### TASK OBJECTIVE
Repeat verbatim, and only, the lines of the data below, beginning at the line that contains "Uuid.to_string (id w)" and stopping after the line that contains "(fixed_volumes held) wanted.".

### MATERIALS PROVIDED
(* ===== verification/AgentDisks.v ===== *)
(** The pure decisions of the provisioner about a VM's disks and NICs: which
    entries of a spec may change while the VM exists, what a re-sent document
    keeps, which inline disk ids an older record lost, which overlays and drivers
    a record names ([src/components/agent/src/provision/volumes.rs], [network.rs],
    [devices.rs] and [mod.rs]). *)
From Stdlib Require Import Ascii String NArith ZArith List Bool Lia.
From stdpp Require Import base list strings.
From S2P Require Import Prelude RustStr Json AgentTypes AgentHost.
Import VolumeWithId.

(** * Disks *)

Definition find_volume (r : VmRecord.t) (v : VolumeId) : option VolumeWithId.t :=
  List.find (fun w => N.eqb (id w) v) (AgentVmSpec.volumes (VmRecord.spec r)).

Definition volume_is_referenced (r : VmRecord.t) (v : VolumeId) : bool :=
  unwrap_or false (option_map referenced (find_volume r v)).

Definition is_pluggable (position : nat) (v : VolumeWithId.t) : bool :=
  Nat.ltb 0 position && referenced v.

Definition fixed_volumes (volumes : list VolumeWithId.t) : list VolumeWithId.t :=
  map snd (List.filter (fun p => negb (is_pluggable p.1 p.2)) (enumerate volumes)).

Definition pluggable_volumes (volumes : list VolumeWithId.t) : list VolumeWithId.t :=
  map snd (List.filter (fun p => is_pluggable p.1 p.2) (enumerate volumes)).

(** Entries of [a] whose id no entry of [b] has. *)
Definition missing_from (a b : list VolumeWithId.t) : list VolumeWithId.t :=
  List.filter (fun x => negb (existsb (fun y => N.eqb (id y) (id x)) b)) a.

(** What to attach and what to detach. *)
Definition volume_diff (held wanted : AgentVmSpec.t)
  : list VolumeWithId.t * list VolumeWithId.t :=
  let h := pluggable_volumes (AgentVmSpec.volumes held) in
  let w := pluggable_volumes (AgentVmSpec.volumes wanted) in
  (missing_from w h, missing_from h w).

Definition describe_fixed (v : VolumeWithId.t) : string :=
  if referenced v then "the volume " +:+ Uuid.to_string (id v) else "an inline disk".

Definition refuse_a_different_fixed_volume (held wanted : VolumeWithId.t) (position : nat)
  : result string unit :=
  match referenced held, referenced wanted with
  | false, false => Ok tt
  | h, w =>
      if h && w && N.eqb (id held) (id wanted) then Ok tt
      else Err ("the fixed disk at position " +:+ show_N (N.of_nat position) +:+ " is " +:+
                describe_fixed held +:+ " here and the spec names " +:+ describe_fixed wanted +:+
                "; the boot disk and inline disks cannot be replaced")
  end.

(** The loop of [volumes_keeping_fixed] from [position] on, over what is left of
    the held fixed entries. *)
Fixpoint keep_fixed (position : nat) (kept wanted : list VolumeWithId.t)
  : result string (list VolumeWithId.t) :=
  match wanted with
  | [] =>
      match kept with
      | [] => Ok []
      | h :: _ =>
          Err ("this node holds the fixed disk " +:+ Uuid.to_string (id h) +:+
               " that the spec no longer names; a boot disk or an inline disk cannot be detached")
      end
  | w :: wanted' =>
      if is_pluggable position w
      then rest ← keep_fixed (S position) kept wanted'; Ok (w :: rest)
      else match kept with
           | [] =>
               Err ("the spec names more fixed disks (the boot disk and inline disks) than this node holds; disk "
                    +:+ Uuid.to_string (id w) +:+ " at position " +:+ show_N (N.of_nat position) +:+
                    " has no counterpart here")
           | h :: kept' =>
               _ ← refuse_a_different_fixed_volume h w position;
               rest ← keep_fixed (S position) kept' wanted'; Ok (h :: rest)
           end
  end.

Definition volumes_keeping_fixed (held wanted : list VolumeWithId.t)
  : result string (list VolumeWithId.t) := keep_fixed 0 (fixed_volumes held) wanted.

(** Positions of the inline entries the VM did not hold on its last run. *)
Definition unheld_inline (r : VmRecord.t) : list nat :=
  map fst (List.filter (fun p =>
    negb (referenced p.2)
    && negb (existsb (fun held => N.eqb (Volume.id held) (id p.2)) (VmRecord.volumes r))
    && negb (existsb (fun h => N.eqb (VolumeHandle.id h) (id p.2)) (VmRecord.unattached_volumes r)))
    (enumerate (AgentVmSpec.volumes (VmRecord.spec r)))).

(** [drifted_inline_ids] once the disks held under ids the record does not name,
    and no volume row has, are known. *)
Definition drifted_inline_ids (r : VmRecord.t) (orphaned : list VolumeId)
  : result string (list (nat * VolumeId)) :=
  if is_nil orphaned then Ok []
  else let unheld := unheld_inline r in
       if negb (Nat.eqb (length unheld) (length orphaned)) then
         Err ("the record names " +:+ show_N (N.of_nat (length unheld)) +:+
              " inline disk(s) this vm did not hold on its last run, and it held " +:+
              show_N (N.of_nat (length orphaned)) +:+ " disk(s) the record no longer names (" +:+
              join ", " (map Uuid.to_string orphaned) +:+
              "); which is which cannot be told, and a start would provision fresh disks from the base image")
       else Ok (combine unheld orphaned).

(** Set the ids at the given positions. *)
Fixpoint set_ids (drifted : list (nat * VolumeId)) (l : list VolumeWithId.t) : list VolumeWithId.t :=
  match drifted with
  | [] => l
  | (position, held) :: drifted' => set_ids drifted' (alter (set_id held) position l)
  end.

Definition BACKEND_OVERHEAD_MIB : N := 512.

(** Unchecked arithmetic of a release build at a width given by its maximum. *)
Definition wrap (max n : N) : N := (n mod (max + 1))%N.

Definition widen_for_storage_backends (base : ResourceLimits.t) (volumes : list Volume.t)
  : option ResourceLimits.t :=
  let backends := N.of_nat (length (List.filter (fun v =>
    is_some (VolumeAttachment.backend_pid (Volume.attachment v))) volumes)) in
  if (backends =? 0)%N then None
  else Some (ResourceLimits.mk
               (option_map (fun bytes =>
                               wrap u64_max (bytes + backends * BACKEND_OVERHEAD_MIB * 1024 * 1024))
                  (ResourceLimits.memory_max base))
               (ResourceLimits.cpu_quota base) (ResourceLimits.cpuset base)).

Definition limits_for (s : AgentVmSpec.t) : ResourceLimits.t :=
  let vmm_overhead_mib := (64 + 8 * AgentVmSpec.vcpus s + 32)%N in
  let device_overhead_mib := (BACKEND_OVERHEAD_MIB * N.of_nat (length (AgentVmSpec.devices s)))%N in
  let vfio_overhead_mib :=
    (if existsb (fun d => match DeviceSpec.partition (DeviceWithId.spec d) with
                          | PartitionSpec.Exclusive => true
                          | PartitionSpec.Mediated => false
                          end) (AgentVmSpec.devices s) then 256 else 0)%N in
  let overhead := (vmm_overhead_mib + device_overhead_mib + vfio_overhead_mib)%N in
  ResourceLimits.mk (Some (wrap u64_max ((AgentVmSpec.memory_mib s + overhead) * 1024 * 1024)))
    (Some (wrap u32_max (AgentVmSpec.vcpus s * 100 + 50))) None.

Definition path_images (s : AgentVmSpec.t) : list string :=
  fold_left (fun out v =>
    match VolumeSpec.base_image (spec v) with
    | None => out
    | Some name =>
        if existsb (fun src => String.eqb (Source.name src) name) (AgentVmSpec.images s) then out
        else if str_in name out then out else out ++ [name]
    end) (AgentVmSpec.volumes s) [].

(** * NICs and devices *)

Definition overlay_vnis (r : VmRecord.t) : list N :=
  dedup N.eqb (sort_by N.compare
    (filter_map (fun n => NicSpec.vxlan_id (NicWithId.spec n)) (AgentVmSpec.nics (VmRecord.spec r)))).

Definition eqb_list {A} (eqb : A -> A -> bool) : list A -> list A -> bool :=
  fix go l1 l2 :=
    match l1, l2 with
    | [], [] => true
    | a :: l1', b :: l2' => eqb a b && go l1' l2'
    | _, _ => false
    end.

Definition eqb_option {A} (eqb : A -> A -> bool) (a b : option A) : bool :=
  match a, b with Some x, Some y => eqb x y | None, None => true | _, _ => false end.

Definition same_addresses (held wanted : NicSpec.t) : bool :=
  eqb_list String.eqb (NicSpec.floating_ips held) (NicSpec.floating_ips wanted)
  && eqb_list String.eqb (NicSpec.routed_subnets held) (NicSpec.routed_subnets wanted).

Definition same_wiring (held wanted : NicSpec.t) : bool :=
  String.eqb (NicSpec.bridge held) (NicSpec.bridge wanted)
  && eqb_list N.eqb (NicSpec.mac held) (NicSpec.mac wanted)
  && eqb_option N.eqb (NicSpec.vxlan_id held) (NicSpec.vxlan_id wanted)
  && eqb_option String.eqb (NicSpec.physnet held) (NicSpec.physnet wanted).

Definition readdressed (held wanted : NicSpec.t) : NicSpec.t :=
  NicSpec.mk (NicSpec.bridge held) (NicSpec.mac held) (NicSpec.vxlan_id held)
    (NicSpec.floating_ips wanted) (NicSpec.routed_subnets wanted) (NicSpec.physnet held).

Definition readdressed_positions (held wanted : list NicWithId.t) : list nat :=
  map fst (List.filter (fun p => negb (same_addresses (NicWithId.spec p.2.1) (NicWithId.spec p.2.2)))
             (enumerate (combine held wanted))).

Definition nics_rewired (held wanted : list NicWithId.t) : bool :=
  negb (Nat.eqb (length held) (length wanted))
  || existsb (fun p => negb (same_wiring (NicWithId.spec p.1) (NicWithId.spec p.2)))
       (combine held wanted).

### REPLY TO THE EXERCISE
                    +:+ Uuid.to_string (id w) +:+ " at position " +:+ show_N (N.of_nat position) +:+
                    " has no counterpart here")
           | h :: kept' =>
               _ ← refuse_a_different_fixed_volume h w position;
               rest ← keep_fixed (S position) kept' wanted'; Ok (h :: rest)
           end
  end.

Definition volumes_keeping_fixed (held wanted : list VolumeWithId.t)
  : result string (list VolumeWithId.t) := keep_fixed 0 (fixed_volumes held) wanted.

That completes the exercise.